| Work required |
Set down exactly the lines of the listing below, please, beginning with the first and ending with the line that holds "- A thrown exception".

| Given records |
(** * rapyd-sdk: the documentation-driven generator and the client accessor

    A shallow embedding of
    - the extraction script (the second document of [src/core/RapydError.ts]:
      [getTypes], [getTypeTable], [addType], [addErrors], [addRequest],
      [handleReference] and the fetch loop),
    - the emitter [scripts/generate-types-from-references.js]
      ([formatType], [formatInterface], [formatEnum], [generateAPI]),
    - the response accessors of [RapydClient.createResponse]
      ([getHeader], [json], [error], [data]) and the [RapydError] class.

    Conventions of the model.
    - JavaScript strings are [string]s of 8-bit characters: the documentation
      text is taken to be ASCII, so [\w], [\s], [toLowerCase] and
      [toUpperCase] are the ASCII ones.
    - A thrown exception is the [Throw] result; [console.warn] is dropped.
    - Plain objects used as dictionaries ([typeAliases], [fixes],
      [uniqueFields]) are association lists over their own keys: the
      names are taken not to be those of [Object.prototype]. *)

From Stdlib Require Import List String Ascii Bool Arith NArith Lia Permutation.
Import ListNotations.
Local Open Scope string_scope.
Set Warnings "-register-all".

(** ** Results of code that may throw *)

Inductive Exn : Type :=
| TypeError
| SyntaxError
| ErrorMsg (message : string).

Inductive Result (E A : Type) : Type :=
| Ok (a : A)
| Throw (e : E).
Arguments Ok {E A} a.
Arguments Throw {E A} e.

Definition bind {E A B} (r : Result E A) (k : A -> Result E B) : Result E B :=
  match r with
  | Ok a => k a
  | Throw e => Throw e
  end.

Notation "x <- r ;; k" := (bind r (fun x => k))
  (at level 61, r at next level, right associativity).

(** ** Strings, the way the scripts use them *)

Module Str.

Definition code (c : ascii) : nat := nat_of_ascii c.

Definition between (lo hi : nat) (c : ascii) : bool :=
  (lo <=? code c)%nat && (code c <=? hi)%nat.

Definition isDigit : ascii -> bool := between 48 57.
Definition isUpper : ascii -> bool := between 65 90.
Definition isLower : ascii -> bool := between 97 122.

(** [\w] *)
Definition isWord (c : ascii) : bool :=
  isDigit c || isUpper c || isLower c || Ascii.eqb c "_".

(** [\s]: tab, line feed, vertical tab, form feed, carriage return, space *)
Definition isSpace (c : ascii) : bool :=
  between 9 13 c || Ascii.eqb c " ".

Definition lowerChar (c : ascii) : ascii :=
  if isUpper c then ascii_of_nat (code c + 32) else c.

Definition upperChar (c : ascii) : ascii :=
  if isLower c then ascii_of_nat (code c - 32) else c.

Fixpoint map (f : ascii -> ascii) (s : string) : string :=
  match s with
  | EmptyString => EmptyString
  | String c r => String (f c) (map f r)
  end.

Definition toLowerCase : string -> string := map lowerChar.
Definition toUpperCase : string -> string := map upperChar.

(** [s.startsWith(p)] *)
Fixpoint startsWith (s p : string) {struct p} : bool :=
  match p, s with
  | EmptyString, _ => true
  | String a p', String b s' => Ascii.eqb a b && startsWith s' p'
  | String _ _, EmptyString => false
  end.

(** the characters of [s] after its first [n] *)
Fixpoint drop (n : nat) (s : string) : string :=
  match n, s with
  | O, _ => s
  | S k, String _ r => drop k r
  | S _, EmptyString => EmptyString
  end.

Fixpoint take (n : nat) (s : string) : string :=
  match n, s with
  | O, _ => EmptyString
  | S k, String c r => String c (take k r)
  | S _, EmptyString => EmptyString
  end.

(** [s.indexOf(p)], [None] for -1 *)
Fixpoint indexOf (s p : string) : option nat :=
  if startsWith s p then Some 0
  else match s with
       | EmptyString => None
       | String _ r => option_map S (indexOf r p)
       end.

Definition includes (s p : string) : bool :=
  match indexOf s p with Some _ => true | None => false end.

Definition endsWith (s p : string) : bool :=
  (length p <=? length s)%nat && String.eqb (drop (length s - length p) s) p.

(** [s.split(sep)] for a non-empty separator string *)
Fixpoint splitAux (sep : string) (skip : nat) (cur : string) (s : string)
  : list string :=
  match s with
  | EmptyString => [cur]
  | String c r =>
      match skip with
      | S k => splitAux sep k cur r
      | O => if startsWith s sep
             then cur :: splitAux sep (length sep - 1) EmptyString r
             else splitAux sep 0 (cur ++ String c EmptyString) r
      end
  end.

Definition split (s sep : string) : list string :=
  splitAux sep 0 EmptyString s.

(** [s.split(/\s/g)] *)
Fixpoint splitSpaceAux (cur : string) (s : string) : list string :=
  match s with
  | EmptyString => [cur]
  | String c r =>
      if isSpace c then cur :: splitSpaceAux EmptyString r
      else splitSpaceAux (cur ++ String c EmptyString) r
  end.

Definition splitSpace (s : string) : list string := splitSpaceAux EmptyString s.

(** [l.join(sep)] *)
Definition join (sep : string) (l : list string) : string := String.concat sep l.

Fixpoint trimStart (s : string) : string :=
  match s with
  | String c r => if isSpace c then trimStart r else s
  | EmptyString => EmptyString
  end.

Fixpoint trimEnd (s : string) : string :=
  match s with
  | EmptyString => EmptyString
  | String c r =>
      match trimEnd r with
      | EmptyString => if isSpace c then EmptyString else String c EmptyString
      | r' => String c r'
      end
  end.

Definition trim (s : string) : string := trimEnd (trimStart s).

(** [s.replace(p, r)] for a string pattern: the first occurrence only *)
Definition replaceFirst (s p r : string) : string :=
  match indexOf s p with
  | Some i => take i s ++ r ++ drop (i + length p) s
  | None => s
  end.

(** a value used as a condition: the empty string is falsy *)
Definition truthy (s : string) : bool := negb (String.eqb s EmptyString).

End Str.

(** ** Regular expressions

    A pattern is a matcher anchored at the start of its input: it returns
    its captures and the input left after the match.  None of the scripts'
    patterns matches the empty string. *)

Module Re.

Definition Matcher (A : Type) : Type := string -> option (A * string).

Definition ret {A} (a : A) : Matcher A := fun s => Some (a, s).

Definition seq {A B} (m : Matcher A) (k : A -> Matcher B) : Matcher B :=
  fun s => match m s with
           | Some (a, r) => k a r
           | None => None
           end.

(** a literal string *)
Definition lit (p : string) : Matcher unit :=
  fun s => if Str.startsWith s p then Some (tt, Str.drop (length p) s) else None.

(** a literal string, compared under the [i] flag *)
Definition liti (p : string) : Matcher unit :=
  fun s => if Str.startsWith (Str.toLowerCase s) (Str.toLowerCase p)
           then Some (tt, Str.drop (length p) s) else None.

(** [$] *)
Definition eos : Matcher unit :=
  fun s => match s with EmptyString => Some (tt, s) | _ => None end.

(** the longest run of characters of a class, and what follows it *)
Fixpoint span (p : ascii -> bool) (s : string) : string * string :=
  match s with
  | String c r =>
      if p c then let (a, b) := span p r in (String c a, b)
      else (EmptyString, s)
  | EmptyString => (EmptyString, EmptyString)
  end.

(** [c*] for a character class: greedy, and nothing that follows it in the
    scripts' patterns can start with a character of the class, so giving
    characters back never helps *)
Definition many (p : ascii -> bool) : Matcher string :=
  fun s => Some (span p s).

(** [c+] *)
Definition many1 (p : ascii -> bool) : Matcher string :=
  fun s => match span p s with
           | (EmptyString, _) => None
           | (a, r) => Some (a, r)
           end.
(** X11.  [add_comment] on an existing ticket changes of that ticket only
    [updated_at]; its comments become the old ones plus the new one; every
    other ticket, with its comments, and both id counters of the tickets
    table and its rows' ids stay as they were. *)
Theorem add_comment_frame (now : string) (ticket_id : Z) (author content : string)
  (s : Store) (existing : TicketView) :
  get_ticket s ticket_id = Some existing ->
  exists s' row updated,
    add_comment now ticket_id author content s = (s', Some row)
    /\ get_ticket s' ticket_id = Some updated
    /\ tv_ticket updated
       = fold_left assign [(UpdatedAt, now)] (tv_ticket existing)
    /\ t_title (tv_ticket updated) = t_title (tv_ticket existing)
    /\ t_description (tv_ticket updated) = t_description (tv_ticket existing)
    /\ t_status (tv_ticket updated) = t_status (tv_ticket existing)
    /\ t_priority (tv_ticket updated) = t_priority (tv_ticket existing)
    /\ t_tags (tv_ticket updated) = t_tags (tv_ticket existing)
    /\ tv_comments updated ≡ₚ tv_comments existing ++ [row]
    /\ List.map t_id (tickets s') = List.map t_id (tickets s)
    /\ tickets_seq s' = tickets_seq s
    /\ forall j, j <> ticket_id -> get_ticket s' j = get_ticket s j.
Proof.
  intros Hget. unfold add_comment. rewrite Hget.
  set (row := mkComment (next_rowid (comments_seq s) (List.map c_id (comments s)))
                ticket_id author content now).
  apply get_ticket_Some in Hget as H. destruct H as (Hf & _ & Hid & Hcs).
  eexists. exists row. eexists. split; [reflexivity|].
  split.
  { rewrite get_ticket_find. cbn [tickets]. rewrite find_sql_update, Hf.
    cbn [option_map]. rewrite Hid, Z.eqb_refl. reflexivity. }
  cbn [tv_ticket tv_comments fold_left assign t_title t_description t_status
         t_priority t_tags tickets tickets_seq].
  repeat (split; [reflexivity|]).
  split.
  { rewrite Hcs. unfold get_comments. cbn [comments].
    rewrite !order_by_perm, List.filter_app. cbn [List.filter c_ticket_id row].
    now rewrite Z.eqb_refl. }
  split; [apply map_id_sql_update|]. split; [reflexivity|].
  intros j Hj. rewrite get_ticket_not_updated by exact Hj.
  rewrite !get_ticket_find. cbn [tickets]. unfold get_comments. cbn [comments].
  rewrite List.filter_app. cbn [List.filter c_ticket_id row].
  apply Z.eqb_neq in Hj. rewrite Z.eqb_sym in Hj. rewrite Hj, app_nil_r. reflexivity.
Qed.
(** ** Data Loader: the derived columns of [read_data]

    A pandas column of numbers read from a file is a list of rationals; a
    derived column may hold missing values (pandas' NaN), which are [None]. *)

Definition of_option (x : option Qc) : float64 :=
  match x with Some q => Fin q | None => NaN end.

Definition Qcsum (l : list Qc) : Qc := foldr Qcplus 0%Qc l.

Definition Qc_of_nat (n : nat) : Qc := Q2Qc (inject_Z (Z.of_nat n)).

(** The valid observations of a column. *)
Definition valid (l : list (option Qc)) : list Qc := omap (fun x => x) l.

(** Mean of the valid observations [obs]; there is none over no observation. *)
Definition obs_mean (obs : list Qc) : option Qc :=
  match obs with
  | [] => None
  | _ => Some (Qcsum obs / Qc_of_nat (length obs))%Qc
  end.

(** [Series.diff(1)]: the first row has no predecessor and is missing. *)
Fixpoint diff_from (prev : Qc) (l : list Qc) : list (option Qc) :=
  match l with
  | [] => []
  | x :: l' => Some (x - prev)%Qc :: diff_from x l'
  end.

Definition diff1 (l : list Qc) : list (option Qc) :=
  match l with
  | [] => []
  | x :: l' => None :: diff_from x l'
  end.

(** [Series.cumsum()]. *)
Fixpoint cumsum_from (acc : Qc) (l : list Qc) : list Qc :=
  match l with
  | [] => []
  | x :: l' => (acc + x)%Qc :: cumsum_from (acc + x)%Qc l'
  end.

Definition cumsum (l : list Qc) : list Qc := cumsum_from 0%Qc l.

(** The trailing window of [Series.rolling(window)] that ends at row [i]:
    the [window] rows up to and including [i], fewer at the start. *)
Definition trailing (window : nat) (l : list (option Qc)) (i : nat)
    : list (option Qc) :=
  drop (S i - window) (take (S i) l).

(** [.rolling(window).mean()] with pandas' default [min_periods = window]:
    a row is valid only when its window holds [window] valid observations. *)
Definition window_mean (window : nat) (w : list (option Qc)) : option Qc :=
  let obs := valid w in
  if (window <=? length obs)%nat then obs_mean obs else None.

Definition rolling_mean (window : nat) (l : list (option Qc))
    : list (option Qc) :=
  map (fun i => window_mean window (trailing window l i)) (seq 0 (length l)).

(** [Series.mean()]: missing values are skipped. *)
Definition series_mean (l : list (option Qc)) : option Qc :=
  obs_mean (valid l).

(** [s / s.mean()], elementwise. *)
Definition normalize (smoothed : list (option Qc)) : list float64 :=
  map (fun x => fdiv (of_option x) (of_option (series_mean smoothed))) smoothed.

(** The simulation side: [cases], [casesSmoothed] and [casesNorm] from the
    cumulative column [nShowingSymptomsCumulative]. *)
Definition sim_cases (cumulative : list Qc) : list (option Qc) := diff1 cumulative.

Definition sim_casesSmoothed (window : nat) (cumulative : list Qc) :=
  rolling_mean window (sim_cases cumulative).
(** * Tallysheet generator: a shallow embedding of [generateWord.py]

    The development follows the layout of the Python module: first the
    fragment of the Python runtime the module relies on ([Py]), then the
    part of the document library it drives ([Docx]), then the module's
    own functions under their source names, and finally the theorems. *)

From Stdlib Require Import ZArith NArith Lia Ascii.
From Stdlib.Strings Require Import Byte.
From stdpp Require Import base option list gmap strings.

| Response for this exercise |
(** * rapyd-sdk: the documentation-driven generator and the client accessor

    A shallow embedding of
    - the extraction script (the second document of [src/core/RapydError.ts]:
      [getTypes], [getTypeTable], [addType], [addErrors], [addRequest],
      [handleReference] and the fetch loop),
    - the emitter [scripts/generate-types-from-references.js]
      ([formatType], [formatInterface], [formatEnum], [generateAPI]),
    - the response accessors of [RapydClient.createResponse]
      ([getHeader], [json], [error], [data]) and the [RapydError] class.

    Conventions of the model.
    - JavaScript strings are [string]s of 8-bit characters: the documentation
      text is taken to be ASCII, so [\w], [\s], [toLowerCase] and
      [toUpperCase] are the ASCII ones.
    - A thrown exception is the [Throw] result; [console.warn] is dropped.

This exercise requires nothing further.